Java ConcurrentModificationException

Java use a modCount(modification count) and an expectedCount to test whether there is a modification to the list.

final void checkForComodification() {
    if (modCount != expectedModCount)
        throw new ConcurrentModificationException();
}

In both condition, modCount is 6 after the remove, but expectedModCount is 5.

The problem is the hasNext().

public boolean hasNext() {
    return cursor != size;
}

The list use a cursor and size to check whether has a next element. And the hasNext() is happend before the checkForComodification because the checkForComodification() is called in the next() method.

    public boolean hasNext() {
        return cursor != size;
    }

    @SuppressWarnings("unchecked")
    public E next() {
        checkForComodification();
        int i = cursor;
        if (i >= size)
            throw new NoSuchElementException();
        Object[] elementData = ArrayList.this.elementData;
        if (i >= elementData.length)
            throw new ConcurrentModificationException();
        cursor = i + 1;
        return (E) elementData[lastRet = i];
    }

So when you remove the second last element, the cursor=4, and size=4 also. hasNext() return false. Jump out of the loop and print the result.

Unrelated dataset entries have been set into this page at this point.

(* ===== verification/Query.v ===== *)
(** The query language ([src/query/mod.rs]): tokenizer, recursive-descent
    parser, statement classification and evaluation over a store. *)

From S2P Require Import Prelude Crc32 LogFormat Utf8 Text StoreTypes Store Hlc Ident.
Import Utf8 Text Store.

Module Query.

(** ** Values and errors *)

Inductive Value :=
| Null
| VBool (b : bool)
| Num (n : Z)
| Str (s : bytes)
| VList (l : list Value).

Inductive Tok :=
| TIdent (s : bytes)
| TStr (s : bytes)
| LParen
| RParen
| Comma.

(** The messages of the parser. *)
Inductive parse_msg :=
| EmptyExpression
| UnterminatedString
| InvalidEscape (c : byte)
| UnexpectedCharacter (c : byte)
| ExpectedName (t : Tok)
| ExpectedParen (name : bytes) (t : option Tok)
| UnterminatedCall
| UnexpectedComma
| ExpectedArgument
| TrailingTokens.

Inductive type_msg :=
| ReadOnlyStore
| NotRemote (fn : bytes)
| ArgCount (fn : bytes) (want got : nat)
| Usage (fn : bytes)
| ExpectedString (fn : bytes) (v : Value)
| ExpectedNumber (s : bytes)
| ExpectedNum (fn : bytes) (v : Value).

Inductive QueryError :=
| Parse (line col : Z) (msg : parse_msg)
| UnknownFn (name : bytes)
| TypeError (m : type_msg)
| EvalError (e : StorageError).

(** ** Syntax *)

Inductive Call := mkCall (name : bytes) (args : list Arg)
with Arg := AStr (s : bytes) | ACall (c : Call).

Definition name (c : Call) : bytes := let 'mkCall n _ := c in n.
Definition args (c : Call) : list Arg := let 'mkCall _ l := c in l.

Inductive StmtKind := ReadOnly | Mutating.

(** ** Tokenizer: the input from [pos] on, the line and the column *)

Record Tokenizer := mkTok { rest : bytes; line : Z; col : Z }.

Definition tok_new (src : bytes) : Tokenizer := mkTok src 1 1.
Definition tok_err {A} (t : Tokenizer) (m : parse_msg) : outcome QueryError A :=
  Err (Parse (line t) (col t) m).

Definition LF : byte := Byte.x0a.
Definition DQUOTE : byte := Byte.x22.
Definition BSLASH : byte := Byte.x5c.

(** [bump] on the character [c] followed by [l]. *)
Definition past (c : byte) (l : bytes) (t : Tokenizer) : Tokenizer :=
  if bool_decide (c = LF) then mkTok l (line t + 1) 1 else mkTok l (line t) (col t + 1).

Definition is_ascii_whitespace (c : byte) : bool :=
  bool_decide (c = Byte.x20) || bool_decide (c = Byte.x09) || bool_decide (c = LF)
  || bool_decide (c = Byte.x0c) || bool_decide (c = Byte.x0d).
Definition is_ascii_alphabetic (c : byte) : bool := in_range c 65 90 || in_range c 97 122.
Definition ident_start (c : byte) : bool := is_ascii_alphabetic c || bool_decide (c = Byte.x5f).
Definition ident_char (c : byte) : bool :=
  is_ascii_alphabetic c || in_range c 48 57 || bool_decide (c = Byte.x5f).

Fixpoint skip_loop (l : bytes) (t : Tokenizer) : Tokenizer :=
  match l with
  | c :: l => if is_ascii_whitespace c then skip_loop l (past c l t) else t
  | [] => t
  end.
Definition skip_ws (t : Tokenizer) : Tokenizer := skip_loop (rest t) t.

(** The loop over a string literal, its opening quote consumed. *)
Fixpoint string_loop (l : bytes) (t : Tokenizer) (s : bytes) : outcome QueryError (bytes * Tokenizer) :=
  match l with
  | [] => tok_err t UnterminatedString
  | c :: l =>
      let t := past c l t in
      if bool_decide (c = DQUOTE) then Ok (s, t)
      else if bool_decide (c = BSLASH) then
        match l with
        | [] => tok_err t UnterminatedString
        | e :: l =>
            let t := past e l t in
            if bool_decide (e = DQUOTE) then string_loop l t (s ++ [DQUOTE])
            else if bool_decide (e = BSLASH) then string_loop l t (s ++ [BSLASH])
            else if bool_decide (e = Byte.x6e) then string_loop l t (s ++ [LF])
            else if bool_decide (e = Byte.x74) then string_loop l t (s ++ [Byte.x09])
            else tok_err t (InvalidEscape e)
        end
      else string_loop l t (s ++ [c])
  end.

Fixpoint ident_loop (l : bytes) (t : Tokenizer) (s : bytes) : bytes * Tokenizer :=
  match l with
  | c :: l => if ident_char c then ident_loop l (past c l t) (s ++ [c]) else (s, t)
  | [] => (s, t)
  end.

Definition token (t : Tokenizer) : outcome QueryError (option Tok * Tokenizer) :=
  let t := skip_ws t in
  match rest t with
  | [] => Ok (None, t)
  | c :: l =>
      if bool_decide (c = Byte.x28) then Ok (Some LParen, past c l t)
      else if bool_decide (c = Byte.x29) then Ok (Some RParen, past c l t)
      else if bool_decide (c = Byte.x2c) then Ok (Some Comma, past c l t)
      else if bool_decide (c = DQUOTE) then
        '(s, t) ← string_loop l (past c l t) [];
        Ok (Some (TStr (from_utf8_lossy s)), t)
      else if ident_start c then
        let '(s, t) := ident_loop (c :: l) t [] in
        Ok (Some (TIdent (from_utf8_lossy s)), t)
      else tok_err t (UnexpectedCharacter c)
  end.

(** ** Parser

    [parse_args] is the loop of [parse_named_call] after its parenthesis; a
    token takes at least one character, so [length rest] rounds suffice. *)
Fixpoint parse_args (fuel : nat) (t : Tokenizer) (acc : list Arg)
    : outcome QueryError (list Arg * Tokenizer) :=
  match fuel with
  | O => Panic
  | S fuel =>
      '(o, t) ← token t;
      match o with
      | None => tok_err t UnterminatedCall
      | Some RParen => Ok (acc, t)
      | Some Comma => if bool_decide (length acc = 0%nat) then tok_err t UnexpectedComma
                      else parse_args fuel t acc
      | Some (TStr s) => parse_args fuel t (acc ++ [AStr s])
      | Some (TIdent n) =>
          '(o, t) ← token t;
          match o with
          | Some LParen =>
              '(l, t) ← parse_args fuel t [];
              parse_args fuel t (acc ++ [ACall (mkCall n l)])
          | o => tok_err t (ExpectedParen n o)
          end
      | Some LParen => tok_err t ExpectedArgument
      end
  end.

Definition parse_named_call (n : bytes) (t : Tokenizer) : outcome QueryError (Call * Tokenizer) :=
  '(o, t) ← token t;
  match o with
  | Some LParen =>
      '(l, t) ← parse_args (S (length (rest t))) t [];
      Ok (mkCall n l, t)
  | o => tok_err t (ExpectedParen n o)
  end.

Definition parse_call_inner (t : Tokenizer) : outcome QueryError (Call * Tokenizer) :=
  '(o, t) ← token t;
  match o with
  | Some (TIdent n) => parse_named_call n t
  | Some other => tok_err t (ExpectedName other)
  | None => tok_err t EmptyExpression
  end.

Definition parse_call (t : Tokenizer) : outcome QueryError (option Call * Tokenizer) :=
  let t := skip_ws t in
  match rest t with
  | [] => Ok (None, t)
  | _ => '(c, t) ← parse_call_inner t; Ok (Some c, t)
  end.

Definition expect_end (t : Tokenizer) : outcome QueryError unit :=
  let t := skip_ws t in
  match rest t with [] => Ok tt | _ => tok_err t TrailingTokens end.

(** The front end shared by [eval] and [classify]. *)
Definition parse_statement (src : bytes) : outcome QueryError Call :=
  '(o, t) ← parse_call (tok_new src);
  match o with
  | None => tok_err t EmptyExpression
  | Some c => _ ← expect_end t; Ok c
  end.

(** ** Classification *)

Definition is_mutator (n : bytes) : bool :=
  bool_decide (n = bs "put") || bool_decide (n = bs "del")
  || bool_decide (n = bs "index_create") || bool_decide (n = bs "index_drop").

Fixpoint contains_mutator (c : Call) : bool :=
  match c with
  | mkCall n l =>
      is_mutator n
      || (fix any (l : list Arg) : bool :=
            match l with
            | [] => false
            | ACall c :: l => contains_mutator c || any l
            | AStr _ :: l => any l
            end) l
  end.
Definition demo_call : Call := mkCall (bs "get") [ACall (mkCall (bs "get") [AStr (bs "a")])].
Definition demo_ctx : QueryCtx := mkCtx demo_store true (Some (bs "app")) (node Byte.x05) true 0.

Lemma parse_print_roundtrip_witness :
  parse_statement (print_call demo_call) = Ok demo_call /\ forall src, parse_statement src <> Panic.
Proof. apply (parse_print_roundtrip demo_call). repeat constructor. Defined.

Lemma readonly_never_mutates_witness :
  exists n o, forall b, eval (fun _ => 77) mjoin (print_call demo_call) (arm b demo_ctx)
    = (arm b (at_tick n demo_ctx), o).
Proof.
  apply (readonly_never_mutates (fun _ => 77) mjoin (print_call demo_call) demo_ctx);
    vm_compute; reflexivity.
Defined.


End QuerySpec.
(** C12: a [PUT] behind the check of its capability, on every branch, in a shared
    namespace or in one of its owner.  If the namespace is missing, a shared one
    answers 404 and nothing changes; an owner's is created, with 403 if that
    fails, and the request then goes on in it.  In a namespace that exists, a
    value the schema refuses answers 400 and a value that does not fit the quota
    answers 409; these change nothing, so no refused write is charged.
    Otherwise it answers 200 with the next sequence number after appending
    exactly one record, charging exactly the value's size, changing no other key
    and signalling the change.  A later plain [GET] reads the entry that the
    write leaves, which under the last-writer-wins policy answers with the value
    until it expires; in a register namespace it is the newest live version. *)
Theorem put_request e ns key pr tier q v s :
  let r := put_record e s key pr q v in
  let '(s', o) := handle_put e ns key pr tier q v s in
  store_ok (store s) -> owns tier ns pr -> LogFormat.wf_record r -> written (store s) ns + blen v < 2 ^ 64 ->
  match policies (store s) !! ns with
  | None =>
      if bool_decide (tier = Caps.L3) then
        let '(st, c) := create_namespace ns PLww (store s) in
        match c with
        | Ok _ => store_ok st /\ policies st !! ns = Some PLww
            /\ (s', o) = handle_put e ns key pr tier q v (with_store st s)
        | Err _ => s' = with_store st s /\ o = Err (err_code 403 "forbidden")
        | Panic => s' = with_store st s /\ o = Panic
        end
      else s' = s /\ o = Err (err_code 404 "namespace_not_found")
  | Some p =>
      match admitted (store s) ns v with
      | Err x => s' = s /\ o = Err (err_json 400 x)
      | Panic => False
      | Ok _ =>
          if quota s <? written (store s) ns + blen v
          then s' = s /\ o = Err (err_code 409 "quota_exceeded")
          else exists rs, log_holds (store s) ns rs /\ put_done ns p rs r s s'
            /\ o = Ok (ok_json (jobj [("ok", JBool true); ("seq", jnum (Z.of_nat (length rs) + 1));
                                      ("expires_at", jnum (LogFormat.expires_at r))]%string))
            /\ forall e' caps t q', q' !! bs "prefix" = None -> q' !! bs "versions" <> Some (bs "true") ->
                let entry := local_entry p (index (store s) !! (ns, key)) (op_version r (Z.of_nat (length rs) + 1)) in
                handle_get e' caps ns key t q' s'
                = (s', Ok (match latest_value entry (wall e' 2) with
                           | Some w => mkResponse 200 (Raw w)
                           | None => err_code 404 "not_found"
                           end))
                /\ (p = PLww -> LogFormat.expires_at r = 0 \/ wall e' 2 < LogFormat.expires_at r ->
                    latest_value entry (wall e' 2) = Some v)
      end
  end.
Proof.
  intros r. destruct (handle_put e ns key pr tier q v s) as [s' o] eqn:E. intros Hok Ho Hwf Hq.
  destruct (policies (store s) !! ns) as [p|] eqn:Hp.
  - destruct (ok_holds (store s) ns p Hok Hp) as (L & d & rs & HL & Hdir & Hi).
    assert (log_holds (store s) ns rs) as Hlog by (by exists L, d).
    pose proof (handle_put_run e ns key pr tier q v s p rs Hok Hp Hlog Ho Hwf Hq) as Hrun. rewrite E in Hrun.
    pose proof (admitted_settles (store s) ns v) as Hst. destruct (admitted (store s) ns v) as [[]|x|]; [|done..].
    destruct (quota s <? _); [done|]. destruct Hrun as [Hd Hres]. exists rs. split_and!; [done..|].
    intros e' caps t q' Hq1 Hq2 entry. split.
    + by rewrite get_run, (pd_get _ _ _ _ _ _ Hd : get (store s') ns key = _) by done.
    + intros -> Hex. unfold entry. cbn [local_entry latest_value]. unfold live, op_version. cbn [expires_at value].
      rewrite (proj2 (orb_true_iff _ _)); [done|]. rewrite Z.eqb_eq, Z.ltb_lt. exact Hex.
  - revert E. unfold handle_put. cbv zeta. case_bool_decide as Ht.
    + subst tier. rewrite writable_create by (exact (Ho eq_refl) || exact Hp).
      destruct (create_namespace ns PLww (store s)) as [st [[]|x|]] eqn:Ec; [|by intros [= <- <-]..].
      pose proof (created_policy _ _ _ _ Ec) as Hp'. pose proof (create_namespace_keeps ns PLww (store s) Hok) as Hok'.
      rewrite Ec in Hok'. rewrite (writable_run Caps.L3 ns pr PLww _ (with_store st s) Ho Hp'). by intros <-.
    + unfold writable_namespace. rewrite bool_decide_eq_false_2 by done. rewrite needs_run, Hp. by intros [= <- <-].
Qed.

End spec.

(** ** Witnesses *)

#[local] Existing Instances toy_sha256 hex_plain toy_ed25519 CapsToy.toy_cap_json toy_config_text.
#[local] Existing Instances SchemaSpec.decimal_floats RateLimit.plain_order ServerDemo.demo_json.
Import ServerDemo.

Lemma put_request_witness :
  exists s' rs, put_done (bs "app") PLww rs (put_record demo_env demo_app (bs "k") alice ∅ (bs "v")) demo_app s'
    /\ handle_get demo_env None (bs "app") (bs "k") Caps.L2 ∅ s' = (s', Ok (mkResponse 200 (Raw (bs "v")))).
Proof.
  pose proof (put_request demo_env (bs "app") (bs "k") alice Caps.L2 ∅ (bs "v") demo_app) as Hput. cbv zeta in Hput.
  destruct (handle_put demo_env (bs "app") (bs "k") alice Caps.L2 ∅ (bs "v") demo_app) as [s' o].
  destruct Hput as (rs & _ & Hd & _ & Hg); [apply demo_store_ok|done|wf_single|by vm_compute|].
  exists s', rs. split; [exact Hd|].
  destruct (Hg demo_env None Caps.L2 ∅) as [-> Hv]; [done|done|]. rewrite Hv by (done || by left). done.
Defined.

End ServerData.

I'm seeing the same thing,

import java.util.ArrayList;
import java.util.Collections;
import java.util.List;

public class Launcher 
{
    public static void main(String[] args) 
    {
        doThis();
        doThat();
    }

    private static void doThis()
    {
        System.out.println("dothis");
        try
        {
            List<String> myList1 = new ArrayList<String>();
            Collections.addAll(myList1, "str1","str2","str3","str4","str5");
            for(String element : myList1){//no ConcurrentModificationException here
            if(element.equalsIgnoreCase("str4"))
                myList1.remove("str4");
            }
            System.out.println(myList1);
        }
        catch(Exception e)
        {
            e.printStackTrace();
        }
    }

    private static void doThat()
    {
        System.out.println("dothat");
        try
        {
            List<String> myList2 = new ArrayList<String>();
            Collections.addAll(myList2, "str1","str2","str3","str4","str5");
            for(String element : myList2){//ConcurrentModificationException here
            if(element.equalsIgnoreCase("str1"))
                myList2.remove("str1");
            }
            System.out.println(myList2);
        }
        catch(Exception e)
        {
            e.printStackTrace();
        }
    }
}

which outputs,

dothis
[str1, str2, str3, str5]
dothat
java.util.ConcurrentModificationException
    at java.util.AbstractList$Itr.checkForComodification(Unknown Source)
    at java.util.AbstractList$Itr.next(Unknown Source)
    at com.foo.Launcher.doThat(Launcher.java:41)
    at com.foo.Launcher.main(Launcher.java:12)

And I've found the reason.


The actual code that javac builds for for-each is

    Iterator<String> i = myList1.iterator();
    while(i.hasNext()) {
        String element = i.next();
        if (element.equalsIgnoreCase("str4"))
            myList1.remove("str4");
    }

and this is ArrayList Iterator.hasNext implementation

    public boolean hasNext() {
        return cursor != size;
    }

as we can see hasNext() does not check for concurrent modification so when we remove the last but one element the loop ends without noticing the the problem.

Actually it is strange that next() and remove() check for concurrent modification but hasNext() does not. Fail-fast iterator is supposed to detect bugs, but our bug went unnoticed.